Tiba-tiba gadis itu menghentikan langkah ketika menunduk dan mendapati genangan air yang ia injak mencerminkan wajah keputusasaannya. Ia berusaha menolak argumen itu. Ia tidak percaya pada apapun, bahkan pada harapan yang belakangan ini terlihat mengkhianatinya. Seketika petir dan geluduk mengintimidasi gema. Membuat ia refleks menutup keras kedua telinga. Ia mendongakkan kepala sesaat, lalu memicingkan mata saat melihat apa yang ada di depannya. Ia terdiam memandangi seorang laki-laki berdiri di sebelah pohon kami. Laki-laki yang tengah berteduh di bawah atap dari rumah yang terletak di sebelah rumahnya. Ya! Kau! Laki-laki berambut kecokelatan dengan sebuah kamera yang menggantung di leher.
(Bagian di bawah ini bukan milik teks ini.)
Lemma succeed_runs ate tr res :
  execs (succeed ate) tr res →
  ∃ now, tr = [Did Now now] ∧
    res = (ate_set_conditions
             (SetStatusCondition now (RemoveStatusCondition (ate_Conditions ate) ActivationTaskExecutionInProgress)
                (succeededCondition ate now)) ate, Ok no_requeue).
Proof. intros H. unfold succeed, markSucceeded in H. exec_steps H. by eexists. Qed.

(** ** The whole reconciliation

    The ways a run can go before it comes to the route. *)
Inductive activationRun (req : NamespacedName) (ate : ActivationTaskExecution) :
    list (obs clientE) → ActivationTaskExecution * Outcome → Prop :=
| run_terminal :
    IsStatusConditionTrue (ate_Conditions ate) ActivationTaskExecutionFailed = true →
    activationRun req ate [] (ate, Ok no_requeue)
| run_stopped tr err :
    Forall reads tr → activationRun req ate tr (ate, Err err)
| run_superseded pre va t res :
    Forall reads pre → Exists (λ o, answered KVectorActivation o = Some va) pre →
    supersededEvidence (nn_Namespace req) va pre →
    execs (succeed ate) t res → activationRun req ate (pre ++ t) res
| run_remove pre va vd t res :
    Forall reads pre → Exists (λ o, answered KVectorActivation o = Some va) pre →
    Exists (λ o, answered KVectorDeployment o = Some vd) pre → buildRouteRules (va_Stage va) vd = Ok [] →
    (∀ mine active, stageVersionsRead pre = [mine; active] →
       time_Before (om_CreationTimestamp (sv_Meta mine)) (om_CreationTimestamp (sv_Meta active)) = false) →
    execs (removeRoute (nn_Namespace req) ate va) t res → activationRun req ate (pre ++ t) res
| run_install pre va vd config rules t res :
    Forall reads pre → Exists (λ o, answered KVectorActivation o = Some va) pre →
    Exists (λ o, answered KVectorDeployment o = Some vd) pre →
    (∀ mine active, stageVersionsRead pre = [mine; active] →
       time_Before (om_CreationTimestamp (sv_Meta mine)) (om_CreationTimestamp (sv_Meta active)) = false) →
    parseGatewayRouteConfig ate = Ok config →
    buildRouteRules (va_Stage va) vd = Ok rules → rules ≠ [] →
    execs (installRoute (nn_Namespace req) ate va config rules) t res →
    activationRun req ate (pre ++ t) res.

(** The calls before the route: the activation, the supersession check [ts]
    and the vector deployment. *)
Definition preamble (req : NamespacedName) (ate : ActivationTaskExecution) (va : VectorActivation)
    (ts : list (obs clientE)) (d : result ApiError VectorDeployment) : list (obs clientE) :=
  Did (Get KVectorActivation (NN (nn_Namespace req) (ate_VectorActivation ate))) (Ok va) ::
  ts ++ [Did (Get KVectorDeployment (NN (nn_Namespace req) (va_VectorDeployment va))) d].

Lemma preamble_reads req ate va ts d : Forall reads ts → Forall reads (preamble req ate va ts d).
Proof.
  intros H. apply Forall_cons. split; [intros ? ?; cbn in *; obs_hyps; done|].
  apply Forall_app. split; [done|reads_walk].
Qed.
Lemma preamble_versions req ate va ts d : stageVersionsRead (preamble req ate va ts d) = stageVersionsRead ts.
Proof. unfold preamble, stageVersionsRead. cbn. rewrite omap_app. by destruct d; cbn; rewrite app_nil_r. Qed.

Lemma route_runs req ate va ts vd config t res :
  execs (isSuperseded (nn_Namespace req) va) ts (Ok false) → parseGatewayRouteConfig ate = Ok config →
  execs match buildRouteRules (va_Stage va) vd with
        | Err err => failed ate err
        | Ok [] => removeRoute (nn_Namespace req) ate va
        | Ok rules => installRoute (nn_Namespace req) ate va config rules
        end t res →
  activationRun req ate (preamble req ate va ts (Ok vd) ++ t) res.
Proof.
  intros Hs Ec H. pose proof (preamble_reads req ate va ts (Ok vd) (isSuperseded_reads _ _ _ _ Hs)) as Hr.
  assert (Hva : Exists (λ o, answered KVectorActivation o = Some va) (preamble req ate va ts (Ok vd))) by (by left).
  assert (Hn : ∀ mine active, stageVersionsRead (preamble req ate va ts (Ok vd)) = [mine; active] →
       time_Before (om_CreationTimestamp (sv_Meta mine)) (om_CreationTimestamp (sv_Meta active)) = false)
    by (intros mine active; rewrite preamble_versions; by eapply isSuperseded_false).
  assert (Hvd : Exists (λ o, answered KVectorDeployment o = Some vd) (preamble req ate va ts (Ok vd)))
    by (apply Exists_cons_tl, Exists_app; right; by left).
  destruct (buildRouteRules (va_Stage va) vd) as [[|rule rules]|err] eqn:Er.
  - by eapply run_remove.
  - by eapply run_install.
  - destruct H as [-> ->]. rewrite app_nil_r. by apply run_stopped.
Qed.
Suara derap langkah getir gadis itu mengetuk daun telingamu, berusaha mengalahkan kebisingan hujan. Aku terus memperhatikan gadis itu, ia berjalan melawatiku, lalu semakin mendekat ke arahmu. Menyentuh pundakmu dari belakang dengan sentuhan yang biasanya sedingin bongkahan es.
Kau menoleh saat menyadari sentuhan itu. Lalu menatap aneh gadis tak dikenal yang sekarang berdiri di hadapanmu. Gadis berkulit putih pucat dengan pakaian dan rambut kuyup.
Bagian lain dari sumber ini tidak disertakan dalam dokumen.